Some characters are not rendered properly in the Tiger visualizer, how do I fix it?

Created by Thomas Krause
Keywords:
tiger visualizer font
Last updated by:
Thomas Krause

Since the graph is rendered on the server and send as an image to the browser the Java installation on the server must be able to display the fonts you need.

The default JDK/JRE from Sun uses the Lucida font for general characters and some special fonts for Japanese and Korean. If you are using a recent Linux distribution (e.g. Ubuntu 9.10) the free OpenJDK might be a solution, since it uses the DejaVu fonts per default. These fonts can handle much more character ranges.

If you are stuck to the Sun JDK because you are using Windows or Ubuntu 8.04 (OpenJDK seems to be fully compliant to the JDK only from Ubuntu 9.04) here is a guidance to configure Java to use DejaVu as default font. These instruction were tested on Ubuntu 8.04.

1. Install DejaVu (all fonts)
2. edit the fontconfig.properties file which is located e.g. in $JAVA_HOME/lib/, $JAVA_HOME/jre/lib/ or /etc/java-6-sun/
3. add the following lines to the "Font File Names" section, adjust paths if necessary

filename.DejaVu_Sans=/usr/share/fonts/truetype/ttf-dejavu/DejaVuSans.ttf
filename.DejaVu_Sans_Bold=/usr/share/fonts/truetype/ttf-dejavu/DejaVuSans-Bold.ttf
filename.DejaVu_Sans_Oblique=/usr/share/fonts/truetype/ttf-dejavu/DejaVuSans-Oblique.ttf
filename.DejaVu_Sans_Bold_Oblique=/usr/share/fonts/truetype/ttf-dejavu/DejaVuSans-BoldOblique.ttf

filename.DejaVu_Sans_Mono=/usr/share/fonts/truetype/ttf-dejavu/DejaVuSansMono.ttf
filename.DejaVu_Sans_Mono_Bold=/usr/share/fonts/truetype/ttf-dejavu/DejaVuSansMono-Bold.ttf
filename.DejaVu_Sans_Mono_Oblique=/usr/share/fonts/truetype/ttf-dejavu/DejaVuSansMono-Oblique.ttf
filename.DejaVu_Sans_Mono_Bold_Oblique=/usr/share/fonts/truetype/ttf-dejavu/DejaVuSansMono-BoldOblique.ttf

filename.DejaVu_Serif=/usr/share/fonts/truetype/ttf-dejavu/DejaVuSerif.ttf
filename.DejaVu_Serif_Bold=/usr/share/fonts/truetype/ttf-dejavu/DejaVuSerif-Bold.ttf
filename.DejaVu_Serif_Oblique=/usr/share/fonts/truetype/ttf-dejavu/DejaVuSerif-Oblique.ttf
filename.DejaVu_Serif_Bold_Oblique=/usr/share/fonts/truetype/ttf-dejavu/DejaVuSerif-BoldOblique.ttf

4. Replace the following configuration entries (search for the configuration key, e.g. "serif.bold.latin-1" and replace the corresponding line)
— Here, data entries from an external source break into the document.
(* ===== verification/DhtLayout.v ===== *)
(** * cluster/dht: layouts

    Model of xlators/cluster/dht/src/dht-layout.c and of the inode number and
    subvolume functions of dht-helper.c.  A subvolume is its name; a NULL
    [xlator_t *] is [None].  The array [list] of a layout is a Rocq list of
    [cnt] entries. *)

From stdpp Require Import base list numbers strings.
From S2P Require Import Prelude ByteOrder HashFn.
Open Scope Z_scope.

(** ** Layouts *)

Record layout_entry := mk_entry {
  le_err : Z;
  le_start : Z;
  le_stop : Z;
  le_xlator : option string
}.

Record dht_layout := mk_layout {
  lt_list : list layout_entry;
  lt_preset : bool;
  lt_gen : Z;
  lt_type : dht_hashfn_type;
  lt_ref : Z
}.

Definition entry0 : layout_entry := mk_entry 0 0 0 None.

Definition set_list (l : list layout_entry) (lt : dht_layout) : dht_layout :=
  mk_layout l (lt_preset lt) (lt_gen lt) (lt_type lt) (lt_ref lt).

Definition le_set_err (e : Z) (en : layout_entry) : layout_entry :=
  mk_entry e (le_start en) (le_stop en) (le_xlator en).

Definition le_set_range (s p : Z) (en : layout_entry) : layout_entry :=
  mk_entry (le_err en) s p (le_xlator en).

Definition dht_layout_new (calloc_ok : bool) (gen : Z) (cnt : nat) : option dht_layout :=
  if calloc_ok then Some (mk_layout (replicate cnt entry0) false gen DHT_HASH_TYPE_DM 1)
  else None.

(** [dht_layout_ref] and [dht_layout_unref]; [None] is a freed layout. *)
Definition dht_layout_ref (lt : dht_layout) : dht_layout :=
  if lt_preset lt then lt
  else mk_layout (lt_list lt) (lt_preset lt) (lt_gen lt) (lt_type lt) (lt_ref lt + 1).

Definition dht_layout_unref (lt : dht_layout) : option dht_layout :=
  if lt_preset lt then Some lt
  else if lt_ref lt - 1 =? 0 then None
  else Some (mk_layout (lt_list lt) (lt_preset lt) (lt_gen lt) (lt_type lt) (lt_ref lt - 1)).

(** [dht_layout_search] *)
Definition entry_has (hash : Z) (en : layout_entry) : bool :=
  (le_start en <=? hash) && (hash <=? le_stop en).

Definition dht_layout_search (lt : dht_layout) (name : list Z) : option string :=
  match dht_hash_compute (lt_type lt) name with
  | None => None
  | Some hash => List.find (entry_has hash) (lt_list lt) ≫= le_xlator
  end.

(** The loop of [dht_layouts_init]: the preset layouts, one per subvolume, up
    to the first [dht_layout_new] that fails.  The slots behind it stay NULL. *)
Fixpoint layouts_init_loop (callocs : list bool) (gen : Z) (subvolumes : list string) :
    list (option dht_layout) * Z :=
  match subvolumes with
  | [] => ([], 0)
  | sv :: svs =>
      match dht_layout_new (default true (head callocs)) gen 1 with
      | None => (replicate (S (length svs)) None, -1)
      | Some lt =>
          let lt' := mk_layout (alter (fun en => mk_entry (le_err en) (le_start en) (le_stop en) (Some sv))
                                  0%nat (lt_list lt)) true (lt_gen lt) (lt_type lt) (lt_ref lt) in
          let '(lts, ret) := layouts_init_loop (tail callocs) gen svs in
          (Some lt' :: lts, ret)
      end
  end.

(** [dht_layouts_init]: [conf->file_layouts] and the return value. *)
Definition dht_layouts_init (calloc_ok : bool) (callocs : list bool) (gen : Z)
    (subvolumes : list string) : option (list (option dht_layout)) * Z :=
  if calloc_ok then let '(lts, ret) := layouts_init_loop callocs gen subvolumes in (Some lts, ret)
  else (None, -1).

Fixpoint dht_layout_for_subvol (subvolumes : list string) (layouts : list (option dht_layout))
    (subvol : string) : option dht_layout :=
  match subvolumes, layouts with
  | sv :: svs, lt :: lts =>
      if String.eqb sv subvol then lt else dht_layout_for_subvol svs lts subvol
  | _, _ => None
  end.

(** ** The on-disk form

    The xattr is four words in network order. *)

Definition type_code (t : dht_hashfn_type) : Z :=
  match t with DHT_HASH_TYPE_DM => 0 | DHT_HASH_TYPE_OTHER => 1 end.

(** [dht_disk_layout_extract], [None] where the allocation fails; callers give a
    position inside the array. *)
Definition dht_disk_layout_extract (calloc_ok : bool) (lt : dht_layout) (pos : nat) :
    option (list Z) :=
  if negb calloc_ok then None else
  match lt_list lt !! pos with
  | Some en => Some [hton32 1; hton32 (type_code (lt_type lt));
                     hton32 (le_start en); hton32 (le_stop en)]
  | None => None
  end.

(** [dht_disk_layout_merge]: the layout and the return value. *)
Definition dht_disk_layout_merge (lt : dht_layout) (pos : nat) (disk : list Z) :
    dht_layout * Z :=
  let cnt := i32 (ntoh32 (nth 0 disk 0)) in
  if negb (cnt =? 1) then (lt, -1)
  else
    let start_off := i32 (ntoh32 (nth 2 disk 0)) in
    let stop_off := i32 (ntoh32 (nth 3 disk 0)) in
    (set_list (alter (le_set_range (u32 start_off) (u32 stop_off)) pos (lt_list lt)) lt, 0).

(** The first loop of [dht_layout_merge]: the entry for the subvolume. *)
Fixpoint merge_slot (i : nat) (l : list layout_entry) : nat :=
  match l with
  | [] => i
  | en :: l' => match le_xlator en with None => i | Some _ => merge_slot (S i) l' end
  end.

(** [dht_layout_merge]; [xattr] is the "trusted.glusterfs.dht" entry of the
    reply, [None] where the dictionary or the entry is missing.  Where no slot
    is free the code goes on with the index behind the array; the model leaves
    the array as it is then. *)
Definition dht_layout_merge (lt : dht_layout) (subvol : string) (op_ret op_errno : Z)
    (xattr : option (list Z)) : dht_layout * Z :=
  let err := if negb (op_ret =? 0) then op_errno else -1 in
  let i := merge_slot 0 (lt_list lt) in
  let lt1 := set_list (alter (fun en => mk_entry err (le_start en) (le_stop en) (Some subvol))
                         i (lt_list lt)) lt in
  if negb (op_ret =? 0) then (lt1, 0)
  else
    match xattr with
    | None => (set_list (alter (le_set_err (-1)) i (lt_list lt1)) lt1, 0)
    | Some disk =>
        let '(lt2, ret) := dht_disk_layout_merge lt1 i disk in
        if negb (ret =? 0) then (lt2, ret)
        else (set_list (alter (le_set_err 0) i (lt_list lt2)) lt2, ret)
    end.

(** ** Sorting *)

(** [strcmp] of two names, as its sign. *)
Fixpoint strcmp (s1 s2 : string) : Z :=
  match s1, s2 with
  | EmptyString, EmptyString => 0
  | EmptyString, String _ _ => -1
  | String _ _, EmptyString => 1
  | String a s1', String b s2' =>
      let x := Z.of_N (Ascii.N_of_ascii a) in
      let y := Z.of_N (Ascii.N_of_ascii b) in
      if x =? y then strcmp s1' s2' else if x <? y then -1 else 1
  end.

Definition dht_layout_entry_cmp (a b : layout_entry) : Z :=
  if negb (le_err a =? 0) || negb (le_err b =? 0) then le_err a - le_err b
  else le_start a - le_start b.

(** The names of two entries; every entry that is sorted by name has one. *)
Definition dht_layout_entry_cmp_volname (a b : layout_entry) : Z :=
  match le_xlator a, le_xlator b with
  | Some x, Some y => strcmp x y
  | _, _ => 0
  end.

Section Sort.
Variable cmp : layout_entry -> layout_entry -> Z.

(** The inner loop, over the entries [j] behind entry [i]: whenever entry [i]
    is greater than entry [j] the two are swapped. *)
Fixpoint sort_inner (x : layout_entry) (rest : list layout_entry) :
    layout_entry * list layout_entry :=
  match rest with
  | [] => (x, [])
  | y :: rest' =>
      if 0 <? cmp x y then let '(m, r) := sort_inner y rest' in (m, x :: r)
      else let '(m, r) := sort_inner x rest' in (m, y :: r)
  end.

(** The outer loop, from entry [i] on; [n] entries are left. *)
Fixpoint sort_outer (n : nat) (l : list layout_entry) : list layout_entry :=
  match n, l with
  | S n', x :: rest => let '(m, r) := sort_inner x rest in m :: sort_outer n' r
  | _, _ => l
  end.

Definition sort_entries (l : list layout_entry) : list layout_entry :=
  sort_outer (length l) l.

End Sort.

Definition dht_layout_sort (lt : dht_layout) : dht_layout :=
  set_list (sort_entries dht_layout_entry_cmp (lt_list lt)) lt.

Definition dht_layout_sort_volname (lt : dht_layout) : dht_layout :=
  set_list (sort_entries dht_layout_entry_cmp_volname (lt_list lt)) lt.

(** ** Anomalies *)

Record anomalies := mk_anomalies {
  hole_cnt : Z;
  overlap_cnt : Z;
  missing : Z;
  down : Z;
  misc : Z
}.

(** The loop of [dht_layout_anomalies]; the state is [prev_stop], the counts
    and [is_virgin]. *)
Fixpoint anomalies_loop (l : list layout_entry) (prev_stop : Z) (a : anomalies)
    (is_virgin : bool) : Z * anomalies * bool :=
  match l with
  | [] => (prev_stop, a, is_virgin)
  | en :: l' =>
      if negb (le_err en =? 0) then
        let a' :=
          if (le_err en =? -1) || (le_err en =? ENOENT) then
            mk_anomalies (hole_cnt a) (overlap_cnt a) (missing a + 1) (down a) (misc a)
          else if (le_err en =? ENOTCONN) || (le_err en =? ENOSPC) then
            mk_anomalies (hole_cnt a) (overlap_cnt a) (missing a) (down a + 1) (misc a)
          else mk_anomalies (hole_cnt a) (overlap_cnt a) (missing a) (down a) (misc a + 1) in
        anomalies_loop l' prev_stop a' is_virgin
      else
        let hole := if u32 (prev_stop + 1) <? le_start en then 1 else 0 in
        let over := if le_start en <? u32 (prev_stop + 1) then 1 else 0 in
        anomalies_loop l' (le_stop en)
          (mk_anomalies (hole_cnt a + hole) (overlap_cnt a + over) (missing a) (down a) (misc a))
          false
  end.

Definition dht_layout_anomalies (lt : dht_layout) : anomalies :=
  let first := match lt_list lt with en :: _ => le_start en | [] => 0 end in
  let last_stop := u32 (first - 1) in
  let '(prev_stop, a, is_virgin) :=
    anomalies_loop (lt_list lt) last_stop (mk_anomalies 0 0 0 0 0) true in
  if negb (u32 (last_stop - prev_stop) =? 0) || is_virgin
  then mk_anomalies (hole_cnt a + 1) (overlap_cnt a) (missing a) (down a) (misc a)
  else a.

(** [dht_layout_normalize]: the sorted layout and whether it needs healing. *)
Definition dht_layout_normalize (lt : dht_layout) : dht_layout * Z :=
  let lt' := dht_layout_sort lt in
  let a := dht_layout_anomalies lt' in
  (lt', if negb (hole_cnt a =? 0) || negb (overlap_cnt a =? 0) ||
           existsb (fun en => le_err en =? ENOENT) (lt_list lt')
        then 1 else 0).

(** [dht_layout_dir_mismatch] *)
Definition dht_layout_dir_mismatch (lt : dht_layout) (subvol : string)
    (xattr : option (list Z)) : Z :=
  match List.find (fun en => bool_decide (le_xlator en = Some subvol)) (lt_list lt) with
  | None => 1
  | Some en =>
      match xattr with
      | None => if le_err en =? 0 then -1 else 0
      | Some disk =>
          if negb (i32 (ntoh32 (nth 0 disk 0)) =? 1) then -1
          else if negb (le_start en =? ntoh32 (nth 2 disk 0)) ||
                  negb (le_stop en =? ntoh32 (nth 3 disk 0)) then 1 else 0
      end
  end.

(** ** Subvolumes and inode numbers (dht-helper.c) *)

(** The index of a subvolume, or -1. *)
Fixpoint subvol_index (i : Z) (subvolumes : list string) (subvol : string) : Z :=
  match subvolumes with
  | [] => -1
  | sv :: svs => if String.eqb subvol sv then i else subvol_index (i + 1) svs subvol
  end.

Definition dht_subvol_cnt (subvolumes : list string) (subvol : string) : Z :=
  subvol_index 0 subvolumes subvol.

Definition dht_itransform (subvolumes : list string) (subvol : string) (x : Z) : Z :=
  if x =? 2 ^ 64 - 1 then 2 ^ 64 - 1
  else u64 (x * Z.of_nat (length subvolumes) + dht_subvol_cnt subvolumes subvol).

Definition dht_deitransform (subvolumes : list string) (y : Z) : option string * Z :=
  let max := Z.of_nat (length subvolumes) in
  (subvolumes !! Z.to_nat (y `mod` max), y `div` max).

Fixpoint dht_subvol_next (subvolumes : list string) (prev : string) : option string :=
  match subvolumes with
  | [] => None
  | sv :: svs => if String.eqb sv prev then head svs else dht_subvol_next svs prev
  end.

Fixpoint dht_first_up_subvol (subvolumes : list string) (status : list bool) : option string :=
  match subvolumes, status with
  | sv :: svs, up :: ups => if up then Some sv else dht_first_up_subvol svs ups
  | _, _ => None
  end.

(** [dht_subvol_get_hashed] of a name in a directory, and
    [dht_subvol_get_cached] of a file. *)
Definition dht_subvol_get_hashed (is_root : bool) (subvolumes : list string)
    (status : list bool) (parent : option dht_layout) (name : list Z) : option string :=
  if is_root then dht_first_up_subvol subvolumes status
  else parent ≫= fun lt => dht_layout_search lt name.

Definition dht_subvol_get_cached (lt : option dht_layout) : option string :=
  lt ≫= fun lt => head (lt_list lt) ≫= le_xlator.

(** [struct stat], as [dht_stat_merge] uses it. *)
Record dstat := mk_dstat {
  d_dev : Z; d_ino : Z; d_mode : Z; d_nlink : Z; d_rdev : Z; d_size : Z; d_blksize : Z;
  d_blocks : Z; d_uid : Z; d_gid : Z; d_atime : Z; d_mtime : Z; d_ctime : Z
}.

Definition set_if_greater (a b : Z) : Z := if a <? b then b else a.

Definition dht_stat_merge (subvolumes : list string) (to from : dstat) (subvol : string) : dstat :=
  mk_dstat (d_dev from) (dht_itransform subvolumes subvol (d_ino from)) (d_mode from)
    (d_nlink from) (d_rdev from) (i64 (d_size to + d_size from)) (d_blksize from)
    (i64 (d_blocks to + d_blocks from)) (set_if_greater (d_uid to) (d_uid from))
    (set_if_greater (d_gid to) (d_gid from)) (set_if_greater (d_atime to) (d_atime from))
    (set_if_greater (d_mtime to) (d_mtime from)) (set_if_greater (d_ctime to) (d_ctime from)).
serif.plain.latin-1=DejaVu Serif
serif.bold.latin-1=DejaVu Serif Bold
serif.italic.latin-1=DejaVu Serif Oblique
serif.bolditalic.latin-1=DejaVu Serif Bold Oblique

sansserif.plain.latin-1=DejaVu Sans
sansserif.bold.latin-1=DejaVu Sans Bold
sansserif.italic.latin-1=DejaVu Sans Oblique
sansserif.bolditalic.latin-1=DejaVu Sans Bold Oblique

monospaced.plain.latin-1=DejaVu Sans Mono
monospaced.bold.latin-1=DejaVu Sans Mono Bold
monospaced.italic.latin-1=DejaVu Sans Mono Oblique
monospaced.bolditalic.latin-1=DejaVu Sans Mono Bold Oblique

5. Restart any Java application that should use the new configuration.

Please note that this will change the behavior all Java applications on the system. There might be a possibility to add character range definitions like "monospaced.plain.japanese-kochi" that shall use your desired font instead of replacing the default one.